Four Pillars Gin
I ruffled the feathers of more than one gin producer recently by suggesting the current gin-obsession was largely about fashion. The noisiest of the three people behind Four Pillars Gin, Sydney publicist, wine guy and entertainer Stuart Gregor, rushed me a bottle of his finest, with the suggestion that I bring myself up to speed. He also sent some bottles of Fever-tree mixers, which his firm Liquid Ideas represents as the publicist.
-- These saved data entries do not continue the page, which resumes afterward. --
Lemma preserves_tryCatch {A} (I : World -> Prop) (m : M A) (h : JsError -> M A) :
  preserves I m -> (forall e, preserves I (h e)) -> preserves I (tryCatch m h).
Proof.
  intros Hm Hh w H. unfold tryCatch.
  specialize (Hm w H). destruct (m w) as [[a|e] w']; cbn in *.
  - exact Hm.
  - apply Hh. exact Hm.
Qed.

Lemma preserves_match_option {A B} (I : World -> Prop) (x : option A)
    (f : A -> M B) (g : M B) :
  (forall a, preserves I (f a)) -> preserves I g ->
  preserves I (match x with Some a => f a | None => g end).
Proof. intros Hf Hg. destruct x; auto. Qed.

(** ** Settling never throws and never answers a request *)

Lemma neverThrows_ret {A} (a : A) : neverThrows (ret a).
Proof. intros w. exists a. reflexivity. Qed.

Lemma neverThrows_bind {A B} (m : M A) (k : A -> M B) :
  neverThrows m -> (forall a, neverThrows (k a)) -> neverThrows (bind m k).
Proof.
  intros Hm Hk w. unfold bind.
  destruct (Hm w) as (a & Ha). destruct (m w) as [o w']. cbn [fst] in Ha.
  subst o. apply Hk.
Qed.

Lemma neverThrows_recover {A} (m : M A) (h : JsError -> M A) :
  (forall e, neverThrows (h e)) -> neverThrows (tryCatch m h).
Proof.
  intros Hh w. unfold tryCatch.
  destruct (m w) as [[a|e] w']; [exists a; reflexivity|apply Hh].
Qed.

Lemma neverThrows_settleEach (q : list Pending) : neverThrows (settleEach q).
Proof.
  induction q as [|[m d] q IH]; cbn [settleEach].
  - apply neverThrows_ret.
  - apply neverThrows_bind; [intros w; eexists; reflexivity|].
    intros go. apply neverThrows_bind.
    + destruct go; [|apply neverThrows_ret].
      apply neverThrows_bind; [|intros; apply neverThrows_ret].
      apply neverThrows_recover. intros e w. eexists; reflexivity.
    + intros kept. apply neverThrows_bind; [exact IH|].
      intros; apply neverThrows_ret.
Qed.

Lemma settle_ok (w : World) : fst (settle w) = Ok tt.
Proof.
  unfold settle, bind.
  destruct (neverThrows_settleEach (w_inflight w) w) as (kept & Hk).
  destruct (settleEach (w_inflight w) w) as [o w']. cbn [fst] in Hk. subst o.
  reflexivity.
Qed.

Section Waiting.

Variables (c : ConnState) (r : option Response) (q0 : list Pending)
          (o : ObjectId.t) (now : Z).

Lemma waiting_decide : preserves (processIs c r q0 o now) decide.
Proof. intros w H. exact H. Qed.

Lemma waiting_emit (e : Event) : preserves (processIs c r q0 o now) (emit e).
Proof. intros w H. exact H. Qed.

Lemma waiting_performSave (m : Model) (d : Document) : preserves (processIs c r q0 o now) (performSave m d).
Proof.
  intros w H. unfold performSave.
  destruct (validationErrors (modelSchema m) d); [|exact H].
  unfold dbInsertOne. destruct (w_conn w); [exact H|].
  match goal with |- context [if ?b then _ else _] => destruct b end;
    [exact H|]. destruct m; exact H.
Qed.

Lemma waiting_settleEach (q : list Pending) : preserves (processIs c r q0 o now) (settleEach q).
Proof.
  induction q as [|[m d] q IH]; cbn [settleEach].
  - apply preserves_ret.
  - apply preserves_bind; [apply waiting_decide|].
    intros go. apply preserves_bind.
    + destruct go; [|apply preserves_ret].
      apply preserves_bind; [|intros; apply preserves_ret].
      apply preserves_tryCatch; [apply waiting_performSave|].
      intros; apply waiting_emit.
    + intros kept. apply preserves_bind; [exact IH|].
      intros; apply preserves_ret.
Qed.

End Waiting.

Lemma settle_frame (w : World) :
  let w' := snd (settle w) in
  w_conn w' = w_conn w /\ w_response w' = w_response w
  /\ w_nextOid w' = w_nextOid w /\ w_now w' = w_now w.
Proof.
  unfold settle, bind. cbn zeta.
  pose proof (waiting_settleEach (w_conn w) (w_response w) (w_inflight w)
                (w_nextOid w) (w_now w) (w_inflight w) w) as F.
  destruct (neverThrows_settleEach (w_inflight w) w) as (kept & Hk).
  destruct (settleEach (w_inflight w) w) as [out w']. cbn [fst snd] in *.
  subst out. destruct F as (Hc & Hr & _ & Ho & Hn); [repeat split|].
  cbn. tauto.
Qed.

(* ================================================================== *)
(** * The routes *)
(* ================================================================== *)

Section Routes.

Variables ps bs : list StoredDoc.

Lemma keeps_emit (e : Event) : preserves (storeIs ps bs) (emit e).
Proof. intros w H. exact H. Qed.

Lemma keeps_res_send (s : string) : preserves (storeIs ps bs) (res_send s).
Proof. intros w H. exact H. Qed.

Lemma keeps_res_json (j : json) : preserves (storeIs ps bs) (res_json j).
Proof. intros w H. exact H. Qed.

Lemma keeps_settle : preserves (storeIs ps bs) settle.
Proof.
  intros w H. rewrite settle_idle; [exact H|]. apply H.
Qed.

Lemma keeps_await {A} (op : M A) :
  preserves (storeIs ps bs) op -> preserves (storeIs ps bs) (await op).
Proof.
  intros H. unfold await. apply preserves_bind; [apply keeps_settle|].
  intros _. exact H.
Qed.

Lemma keeps_dbFind (m : Model) : preserves (storeIs ps bs) (dbFind m).
Proof.
  intros w H. unfold dbFind, bind, emit. cbn [w_conn setTrace].
  destruct (w_conn w); exact H.
Qed.

Lemma keeps_dbFindOne (m : Model) (o : ObjectId.t) :
  preserves (storeIs ps bs) (dbFindOne m o).
Proof.
  intros w H. unfold dbFindOne, bind, emit. cbn [w_conn setTrace].
  destruct (w_conn w); exact H.
Qed.

Lemma keeps_findById (m : Model) (id : string) :
  preserves (storeIs ps bs) (findById m id).
Proof.
  unfold findById. destruct (ObjectId.fromString id).
  - apply keeps_dbFindOne.
  - apply preserves_throw.
Qed.

Lemma keeps_handler (r : Route) : preserves (storeIs ps bs) (handler r).
Proof.
  destruct r; cbn [handler].
  - apply keeps_res_send.
  - apply preserves_bind; [apply keeps_await, keeps_dbFind|].
    intros; apply keeps_res_json.
  - apply preserves_tryCatch.
    + apply preserves_bind; [apply keeps_await, keeps_findById|].
      intros [p|]; [apply keeps_res_json|apply preserves_throw].
    + intros e. apply preserves_bind; [apply keeps_emit|].
      intros; apply keeps_res_send.
  - apply preserves_bind; [apply keeps_await, keeps_dbFind|].
    intros; apply keeps_res_json.
  - apply preserves_tryCatch.
    + apply preserves_bind; [apply keeps_await, keeps_findById|].
      intros [p|]; [apply keeps_res_json|apply preserves_throw].
    + intros e. apply preserves_bind; [apply keeps_emit|].
      intros; apply keeps_res_send.
Qed.

Lemma keeps_handle (r : Route) : preserves (storeIs ps bs) (handle r).
Proof.
  intros w H. unfold handle. apply keeps_handler. exact H.
Qed.

End Routes.

(** What a by-id handler does once the lookup has thrown or found nothing. *)
Lemma recovery (e : JsError) (text : string) (w : World) :
  (console_log [LErr e] ;;; res_send text) w
  = (Ok tt, setResponse (Some (mkResponse 200 "text/html; charset=utf-8" (BText text)))
              (setTrace (w_trace w ++ [EConsoleLog [LErr e]]) w)).
Proof. reflexivity. Qed.

Lemma findById_none (m : Model) (id : string) (w : World) :
  matchesNone m id w ->
  (exists e, fst (findById m id w) = Throw e) \/ fst (findById m id w) = Ok None.
Proof.
  intros Hnone. unfold findById.
  destruct (ObjectId.fromString id) as [o|] eqn:Hid.
  - rewrite dbFindOne_eq. destruct (w_conn w); cbn.
    + left. eexists. reflexivity.
    + right. rewrite (matchesNone_find m id o w Hnone Hid). reflexivity.
  - left. eexists. reflexivity.
Qed.

(** C1. [GET /products/:id] with an id that names no stored product, be it
    malformed or merely absent, answers the text "Product not found." with
    status 200, and [GET /brands/:id] answers "Brand not found." in the same
    way; the handler does not throw and the body is text, not JSON. *)
Theorem not_found_is_a_plain_200 (m : Model) (id : string) (w : World) :
  idle w ->
  matchesNone m id w ->
  fst (handle (byId m id) w) = Ok tt /\
  w_response (snd (handle (byId m id) w))
  = Some (mkResponse 200 "text/html; charset=utf-8"
            (BText (match m with
                    | Product => "Product not found."
                    | Brand => "Brand not found."
                    end))).
Proof.
  intros Hidle Hnone.
  set (w0 := setResponse None w).
  assert (Hidle0 : idle w0) by exact Hidle.
  assert (Hnone0 : matchesNone m id w0) by (destruct m; exact Hnone).
  pose proof (findById_none m id w0 Hnone0) as Hfind.
  destruct m; unfold handle, byId, handler, getProductById, getBrandById;
    fold w0; unfold tryCatch, bind;
    rewrite (await_idle _ w0 Hidle0);
    destruct (findById _ id w0) as [[[d|]|e'] w1];
    cbn in Hfind; cbn; auto;
    destruct Hfind as [[e He]|He]; discriminate.
Qed.

Lemma not_found_is_a_plain_200_witness :
  idle sampleWorld /\
  matchesNone Product "00000000000000000000ffff" sampleWorld /\
  fst (handle (ProductById "00000000000000000000ffff") sampleWorld) = Ok tt /\
  w_response (snd (handle (ProductById "00000000000000000000ffff") sampleWorld))
  = Some (mkResponse 200 "text/html; charset=utf-8" (BText "Product not found.")).
Proof.
  assert (H1 : idle sampleWorld) by reflexivity.
  assert (H2 : matchesNone Product "00000000000000000000ffff" sampleWorld)
    by (intros d [<-|[]] E; vm_compute in E; discriminate E).
  exact (conj H1 (conj H2
           (not_found_is_a_plain_200 Product "00000000000000000000ffff"
              sampleWorld H1 H2))).
Defined.

(** A list route over a reachable database answers every document of its
    collection. *)
Lemma list_all (w : World) (m : Model) :
  w_conn w = Connected -> idle w ->
  fst (handle (listOf m) w) = Ok tt /\
  w_response (snd (handle (listOf m) w))
  = Some (mkResponse 200 "application/json; charset=utf-8"
            (BJson (JArr (map toJSON (docsOf m w))))).
Proof.
  intros Hconn Hidle.
  destruct m; unfold handle, listOf, handler, getProducts, getBrands, bind;
    rewrite (await_idle _ (setResponse None w) Hidle);
    unfold find_all; rewrite dbFind_eq; cbn [w_conn setResponse];
    rewrite Hconn; cbn; auto.
Qed.

(** C3. With the database reachable, [GET /products] answers a JSON array
    holding every stored product, one entry each: nothing is filtered out,
    cut off or paged. *)
Theorem list_products_returns_all (w : World) :
  w_conn w = Connected ->
  idle w ->
  fst (handle ListProducts w) = Ok tt /\
  w_response (snd (handle ListProducts w))
  = Some (mkResponse 200 "application/json; charset=utf-8"
            (BJson (JArr (map toJSON (w_products w))))) /\
  List.length (map toJSON (w_products w)) = List.length (w_products w).
Proof.
  intros Hconn Hidle.
  destruct (list_all w Product Hconn Hidle) as [Hok Hresp].
  repeat split; [exact Hok|exact Hresp|apply length_map].
Qed.

Lemma list_products_returns_all_witness :
  w_conn sampleWorld = Connected /\
  idle sampleWorld /\
  fst (handle ListProducts sampleWorld) = Ok tt /\
  w_response (snd (handle ListProducts sampleWorld))
  = Some (mkResponse 200 "application/json; charset=utf-8"
            (BJson (JArr (map toJSON (w_products sampleWorld))))) /\
  List.length (map toJSON (w_products sampleWorld))
  = List.length (w_products sampleWorld).
Proof.
  exact (conj eq_refl (conj eq_refl
           (list_products_returns_all sampleWorld eq_refl eq_refl))).
Defined.

(** C8. Whatever the route and whatever the outcome, handling a request
    leaves both collections as they were. *)
Theorem routes_leave_the_store_alone (r : Route) (w : World) :
  idle w ->
  w_products (snd (handle r w)) = w_products w /\
  w_brands (snd (handle r w)) = w_brands w.
Proof.
  intros Hidle.
  destruct (keeps_handle (w_products w) (w_brands w) r w) as (P & B & _).
  - repeat split. exact Hidle.
  - split; assumption.
Qed.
Having done some cross-tasting exercises, involving other well-known gins, I’m able to see his point of view. I do enjoy some of the gins that the more gin-soaked probably frown upon, such as Bombay Sapphire, but Four Pillars Rare Dry Gin is much more “look at me” than common-or-garden gins. It is kind of the Marlborough sauvignon blanc of gins, it’s so perfumed and pungently fragrant. In that, it has some similarity to the gin I initially wrote about on this blog, in mid-May, which was the Sydney-distilled Archie Rose Signature Dry (42% alc). Like Archie Rose, Four Pillars is high-strength (41.8%), and is highly flavoured with what smells like a wide array of botanicals. It’s produced in the Yarra Valley.
There are nine botanicals, including fresh organic oranges, Tasmanian pepper, finger limes, lemon myrtle, and of course juniper berries. The base spirit is high-strength Australian wheat spirit purchased from a distiller at Bomaderry. This is then re-distilled in the Yarra Valley with the botanicals in Four Pillars’ own Carl still, whose nickname is Wilma. It is cut back to bottling strength with Yarra Valley water, which the company describes as the world’s cleanest. If it’s taken out of the Yarra River, it’s obviously done higher up than Melbourne.
The gin is delicious, and I love its extreme fragrance and its out-there personality. And yes, I concede, it goes beautifully with 2:1 Fever-tree tonic water and a couple of ice cubes.